Directions for this task - Where the records below reach the line containing "revert names rs.", start transcribing, and end with the line containing "split; [by intros", exactly and with nothing else added.

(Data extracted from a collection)

Lemma insert_by_key_Permutation x l : insert_by_key key x l ≡ₚ x :: l.
Proof.
  induction l as [|y l IH]; cbn; [done|]. destruct (key x <=? key y); [done|].
  rewrite IH. apply Permutation_swap.
Qed.

Lemma sort_by_key_Permutation l : sort_by_key key l ≡ₚ l.
Proof. 
  induction l as [|x l IH]; [done|]. cbn [sort_by_key foldr].
  rewrite insert_by_key_Permutation. by constructor.
Qed.

Lemma insert_by_key_sorted x l :
  StronglySorted (λ a b, key a ≤ key b) l →
  StronglySorted (λ a b, key a ≤ key b) (insert_by_key key x l).
Proof.
  induction 1 as [|y l Hl IH Hy]; cbn; [by repeat constructor|].
  destruct (Z.leb_spec (key x) (key y)).
  - constructor; [by constructor|]. constructor; [done|].
    eapply Forall_impl; [exact Hy|]. cbn. lia.
  - constructor; [done|]. rewrite insert_by_key_Permutation. constructor; [lia|done].
Qed.

Lemma sort_by_key_sorted l : StronglySorted (λ a b, key a ≤ key b) (sort_by_key key l).
Proof. induction l; [constructor|]. by apply insert_by_key_sorted. Qed.

(** A list that is sorted already is left as it is: equal keys keep their
    order. *)
Lemma sort_by_key_id l : StronglySorted (λ a b, key a ≤ key b) l → sort_by_key key l = l.
Proof.
  induction 1 as [|x l Hl IH Hx]; [done|]. cbn [sort_by_key foldr].
  change (foldr (insert_by_key key) [] l) with (sort_by_key key l). rewrite IH.
  destruct l as [|y l]; cbn; [done|]. inversion Hx; subst.
  destruct (Z.leb_spec (key x) (key y)); [done|lia].
Qed.

Lemma insert_by_key_stable k x l :
  filter (λ a, key a = k) (insert_by_key key x l)
  = filter (λ a, key a = k) (x :: l).
Proof.
  induction l as [|y l IH]; cbn [insert_by_key]; [done|].
  destruct (Z.leb_spec (key x) (key y)); [done|].
  destruct (decide (key y = k)).
  - rewrite filter_cons_True, IH by done.
    rewrite !(filter_cons_False _ x) by lia. by rewrite filter_cons_True.
  - rewrite filter_cons_False, IH by done.
    destruct (decide (key x = k)).
    + rewrite !(filter_cons_True _ x) by done. by rewrite filter_cons_False.
    + rewrite !(filter_cons_False _ x) by done. by rewrite filter_cons_False.
Qed.

Lemma sort_by_key_stable k l :
  filter (λ a, key a = k) (sort_by_key key l) = filter (λ a, key a = k) l.
Proof.
  induction l as [|x l IH]; [done|]. cbn [sort_by_key foldr]. rewrite insert_by_key_stable.
  destruct (decide (key x = k)).
  - rewrite !filter_cons_True by done. f_equal. exact IH.
  - rewrite !filter_cons_False by done. exact IH.
Qed.
End SortLemmas.

(** ** Which headers are accepted *)
Definition archive_name (s : str) : Prop := ∃ c, components s = [Normal c].
Definition file_end (f : ArchiveFileEntry) : Z := offset f + length f.
Definition disjoint_files (f g : ArchiveFileEntry) : Prop :=
  file_end f ≤ offset g ∨ file_end g ≤ offset f.
Definition entry_range (f : ArchiveFileEntry) : Z * Z * str := (offset f, file_end f, name f).

Lemma validate_archive_file_name_Ok s : validate_archive_file_name s = Ok tt ↔ archive_name s.
Proof.
  unfold validate_archive_file_name, archive_name, invalid_storage. destruct s as [|c s].
  - cbn. split; [done|]. intros [c Hc]. done.
  - cbn [is_empty]. destruct (components (c :: s)) as [|[] []]; naive_solver.
Qed.

Lemma collect_ranges_Ok names files rs :
  collect_ranges names files = Ok rs ↔
  Forall (λ f, archive_name (name f)) files ∧ NoDup (name <$> files) ∧
  Forall (λ f, name f ∉ names) files ∧ Forall (λ f, file_end f ≤ u64_max) files ∧
  rs = entry_range <$> files.
Proof.
  revert names rs. induction files as [|f files IH]; intros names rs; cbn [collect_ranges].
  - rewrite !Forall_nil. cbn. split; [intros [= <-]|naive_solver].
    repeat split; constructor.
  - rewrite !Forall_cons, fmap_cons, NoDup_cons, bind_unit_Ok, validate_archive_file_name_Ok.
    case_bool_decide as Hd.
    { split; [by intros [_ ?]|naive_solver]. }
    rewrite bind_Ok. setoid_rewrite bind_Ok. setoid_rewrite ok_or_Ok.
    setoid_rewrite checked_add_Some. setoid_rewrite IH. unfold entry_range, file_end. split.
    + intros (Hn & ? & [Hle ->] & rs' & (H1 & H2 & H3 & H4 & ->) & [= <-]).
      rewrite Forall_forall in H3. split_and!; try done.
      * rewrite list_elem_of_fmap. intros (g & Hg & Hin). specialize (H3 g Hin). set_solver.
      * apply Forall_forall. intros g Hin. specialize (H3 g Hin). set_solver.
    + intros ([Hn H1] & [Hni Hnd] & [Hf Hfs] & [Hle H4] & ->).
      split; [done|]. eexists. split; [done|]. eexists. split; [|done].
      split_and!; try done. rewrite Forall_forall in *. intros g Hin.
      specialize (Hfs g Hin). assert (name g ≠ name f); [|set_solver].
      intros Heq. apply Hni. rewrite <- Heq. by apply list_elem_of_fmap_2.
Qed.

(** Ranges that follow one another from [previous_end] on. *)
Fixpoint chained (previous_end : Z) (ranges : list (Z * Z * str)) : Prop :=
  match ranges with
  | [] => True
  | (start, stop, _) :: ranges' => previous_end ≤ start ∧ chained stop ranges'
  end.

Lemma check_overlap_Ok p rs : check_overlap p rs = Ok tt ↔ chained p rs.
Proof.
  revert p. induction rs as [|[[s e] n] rs IH]; intros p; cbn; [done|].
  destruct (Z.ltb_spec s p); [naive_solver lia|]. rewrite IH. naive_solver.
Qed.

Lemma validate_header_Ok h :
  validate_header h = Ok tt ↔
  FullTextIndexConfig_valid (config (metadata h)) ∧ trim (tantivy_version (metadata h)) ≠ [] ∧
  files h ≠ [] ∧ Forall (λ f, archive_name (name f)) (files h) ∧ NoDup (name <$> files h) ∧
  Forall (λ f, file_end f ≤ u64_max) (files h) ∧
  chained 0 (sort_by_key range_start (entry_range <$> files h)).
Proof.
  unfold validate_header, invalid_storage. rewrite bind_unit_Ok, validate_Ok. rewrite <- !is_empty_false.
  destruct (is_empty (trim _)); [naive_solver|]. destruct (is_empty (files h)); [naive_solver|].
  rewrite bind_Ok. setoid_rewrite collect_ranges_Ok. setoid_rewrite check_overlap_Ok.
  split.
  - intros (Hc & rs & (H1 & H2 & _ & H4 & ->) & H5). done.
  - intros (Hc & _ & _ & H1 & H2 & H4 & H5). split; [done|]. eexists. split; [|done].
    split_and!; try done. apply Forall_forall. set_solver.
Qed.

Lemma chained_StronglySorted p rs :
  Forall (λ r : Z * Z * str, r.1.1 ≤ r.1.2) rs → chained p rs →
  Forall (λ r : Z * Z * str, p ≤ r.1.1) rs ∧
  StronglySorted (λ r r' : Z * Z * str, r.1.2 ≤ r'.1.1) rs.
Proof.
  intros Hrs. revert p. induction Hrs as [|[[s e] n] rs Hr _ IH]; intros p Hc; cbn in *.
  { by repeat constructor. }
  destruct Hc as [Hp Hc]. destruct (IH _ Hc) as [Hf Hs]. split; constructor; auto.
  eapply Forall_impl; [exact Hf|]. cbn. lia.
Qed.

Lemma StronglySorted_elem {A} (R : A -> A -> Prop) l a b :
  StronglySorted R l → a ∈ l → b ∈ l → a = b ∨ R a b ∨ R b a.
Proof.
  induction 1 as [|x l Hl IH Hx]; [set_solver|]. rewrite Forall_forall in Hx.
  rewrite !elem_of_cons. naive_solver.
Qed.

(** Accepted headers have pairwise disjoint files. *)
Lemma chained_disjoint fs f g :
  Forall (λ f, 0 ≤ length f) fs → chained 0 (sort_by_key range_start (entry_range <$> fs)) →
  f ∈ fs → g ∈ fs → name f ≠ name g → disjoint_files f g.
Proof.
  intros Hlen Hc Hf Hg Hne.
  apply chained_StronglySorted in Hc as [_ Hs].
  2:{ rewrite sort_by_key_Permutation. apply Forall_fmap. eapply Forall_impl; [exact Hlen|].
      intros x Hx. cbn in *. unfold file_end. lia. }
  destruct (StronglySorted_elem _ _ (entry_range f) (entry_range g) Hs) as [He | [He | He]].
  - rewrite sort_by_key_Permutation. by apply list_elem_of_fmap_2.
  - rewrite sort_by_key_Permutation. by apply list_elem_of_fmap_2.
  - unfold entry_range in He. congruence.
  - by left.
  - by right.
Qed.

Answer below -
  revert names rs. induction files as [|f files IH]; intros names rs; cbn [collect_ranges].
  - rewrite !Forall_nil. cbn. split; [intros [= <-]|naive_solver].
    repeat split; constructor.
  - rewrite !Forall_cons, fmap_cons, NoDup_cons, bind_unit_Ok, validate_archive_file_name_Ok.
    case_bool_decide as Hd.
    { split; [by intros [_ ?]|naive_solver]. }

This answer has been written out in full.